Small talk basically consists of 3 phases:
- The ice breaker
- Get to know you better
- Graceful exit
So let’s go ahead and briefly touch on each phase and in turn give you some concrete takeaway strategies that you can apply immediately for each.
Phase 1: The Ice Breaker
So you attend a networking event… you make eye contact with someone you want to meet, you approach them and introduce yourself… now what?
Well having a few powerful, open-ended ice breaker questions should certainly do the trick. For example:
- A tried and true ice breaker is the proverbial, “So Jeff, what do you do?” In other words “Jeff, what business are you in? Now people love talking about themselves and their business so the idea here is to get them started talking. Most people also love to hear the sound of their own voice so the ice breaker question is critical and essentially sets the tone and potential for the conversation.
- Another good ice breaker could be, “So Jeff, what brings you here today?”
Now notice on these sample ice breaker questions I’ve repeated the person’s name. First off by doing this it will help burn that person’s name into my head so I don’t forget it. Secondly, people love the sound of their own name – so don’t be afraid to use it throughout your conversation.

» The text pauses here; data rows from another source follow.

Lemma search_all q e w rows :
  selected (db w) q = Some rows ->
  paging_ok q = true ->
  paged q rows <> [] ->
  exists sl w',
    search q e w = (Returned sl, w') /\
    SerieReadService.content sl =
      map SerieReadService.null_to_empty
          (map (serie_of_row (db w) q) (paged q rows)).
Proof.
  intros E P N. unfold search, bind. rewrite getMany_run, E, P.
  destruct (paged q rows) as [|r rs] eqn:Ep; [now destruct N|].
  cbn [map]. rewrite getCount_run. cbn [db sent]. rewrite E.
  eexists _, _. split; reflexivity.
Qed.

Lemma findAll_search cfg pageable :
  SerieReadService.findAll cfg pageable =
    search (QueryBuilder.build cfg [] pageable)
           (NotFoundException (UngueltigeSeite (number pageable))).
Proof. reflexivity. Qed.

(** [find] with a filter object that has entries and passes the checks. *)
Lemma find_search cfg o pageable :
  o <> [] ->
  SerieReadService.checkKeys (map fst o) = true ->
  SerieReadService.checkEnums o = true ->
  SerieReadService.find cfg (Some o) pageable =
    search (QueryBuilder.build cfg o pageable)
           (NotFoundException (KeineBuecherGefunden o (number pageable))).
Proof.
  intros N K E. unfold SerieReadService.find.
  destruct o as [|kv o]; [now destruct N|].
  cbn [map] in *. rewrite K, E. reflexivity.
Qed.

(** A call of [find] that returns ran the query of [build]. *)
Lemma find_returned cfg o pageable w sl w' :
  SerieReadService.find cfg o pageable w = (Returned sl, w') ->
  let q := QueryBuilder.build cfg (effective o) pageable in
  exists rows,
    selected (db w) q = Some rows /\
    SerieReadService.content sl =
      map SerieReadService.null_to_empty
          (map (serie_of_row (db w) q) (paged q rows)).
Proof.
  intros H. destruct o as [o|].
  - destruct o as [|kv o].
    + simpl in H. rewrite findAll_search in H.
      now apply search_returned in H.
    + unfold SerieReadService.find in H. cbn [map] in H.
      destruct (negb _ || negb _) eqn:Chk; [discriminate H|].
      now apply search_returned in H.
  - simpl in H. rewrite findAll_search in H.
    now apply search_returned in H.
Qed.

Lemma null_to_empty_schlagwoerter (x : Serie.t) :
  Serie.schlagwoerter (SerieReadService.null_to_empty x) =
    match Serie.schlagwoerter x with
    | Null => Value []
    | y => y
    end.
Proof.
  unfold SerieReadService.null_to_empty.
  destruct (Serie.schlagwoerter x) eqn:E; try exact E. reflexivity.
Qed.

Lemma serie_of_row_schlagwoerter d q st :
  Serie.schlagwoerter (serie_of_row d q st) =
    stringToSimpleArray (r_schlagwoerter (fst st)).
Proof. reflexivity. Qed.

Lemma presented_schlagwoerter d q st :
  Serie.schlagwoerter
    (SerieReadService.null_to_empty (serie_of_row d q st)) =
  Value (presented (r_schlagwoerter (fst st))).
Proof.
  rewrite null_to_empty_schlagwoerter, serie_of_row_schlagwoerter.
  destruct (r_schlagwoerter (fst st)) as [[|c s]|]; reflexivity.
Qed.

End Running.

(* ================================================================== *)
(** * QueryBuilder.build: the filters *)
(* ================================================================== *)

Section Filters.

Import QueryBuilder.

(** The spec's scenario: { titel: 'a', rating: 3 } over Alpha (rating 5) and
    Zeta (rating 1) returns Alpha only. *)
Example scenario_titel_a_rating_3 :
  Corpus.found
    (SerieReadService.find Corpus.config
       (Some [("titel", JsStr "a"); ("rating", JsNum (Fin 3))])
       Corpus.unpaged Corpus.world)
  = Returned [Some 1].
Proof. vm_compute. reflexivity. Qed.

(** C1 (the code breaks the claim).  With a titel and a rating the query is
    not the conjunction of both filters: the statement on rating calls
    [where], which overrides the condition on the title.  For
    { titel: 'z', rating: 3 } the one condition left is rating >= 3, and
    Alpha is returned although its title does not contain z. *)
Theorem build_rating_overrides_titel :
  let o := [("titel", JsStr "z"); ("rating", JsNum (Fin 3))] in
  wheres (build Corpus.config o Corpus.unpaged)
    = [rating_clause (JsNum (Fin 3))] /\
  Corpus.found
    (SerieReadService.find Corpus.config (Some o) Corpus.unpaged Corpus.world)
    = Returned [Some 1] /\
  eval_clause Corpus.alpha Corpus.alpha_titel
              (titel_clause Corpus.config "z") = false.
Proof. vm_compute. repeat split. Qed.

Phase 2: Get To Know You Better
Depending on the results of the ice breaker questions you should by now be able to determine whether or not it makes sense to get to know this person better. If not, simply skip this phase and go into your graceful exit. But if you do see a synergy here, by all means try some of these again open-ended, getting to know you better questions:
- So Jeff, how did you get into that business?
- What types of challenges keep you up at night?
- Jeff, help me out here, draw me a mental picture, what does success look like for you and your business?
- What’s new in your industry these days? Any events or trends that are shaping it?
Now you can use one, two, all of these questions, or more if the situation permits. However, be careful here not to dominate and monopolize someone’s time. If you’re at a networking event, there’s a good chance that they’re there to network and meet other people as well, so it may make sense to go to the graceful exit phase and encourage that you two get together in the near future.
Phase 3: Graceful Exit
It’s vastly important how you leave a conversation – as this is the last impression you make on that person. We’re not looking to create any animosity here by rudely blowing someone off. The key here is as this phase’s title states, is to exit gracefully.
A key difference between the types of questions or statements you make in this phase as opposed to the previous two phases is that now you shift to using close-ended ones. For example:
- Introduce the person to someone else that may be of interest to them and then politely excuse yourself. The dialogue can go something like this: “Hey Cindy I’d like you to meet Jeff. Jeff’s in the XYZ industry as well and I just felt that you two should meet.” Now they exchange pleasantries and you immediately exit the conversation by saying something like, “Well you two probably have a bunch to talk about. Cindy I’ll catch up with you later and Jeff, it was great meeting you.”
- Another example of a graceful exit may be: I can certainly see some synergy between what you and I do. Can I give you a call next week to set up some time to talk further?
- Or, it’s been great meeting you, will I see you at future meetings?</li>
- And lastly, wow, this is quite an event don’t you think? Well we should probably keep moving… it was great meeting you Jeff!
So now you're aware of and armed with some actual strategies for the 3 phases of small talk. The key now is to get in the game and practice, practice, practice and you too can see the results you would like for your business.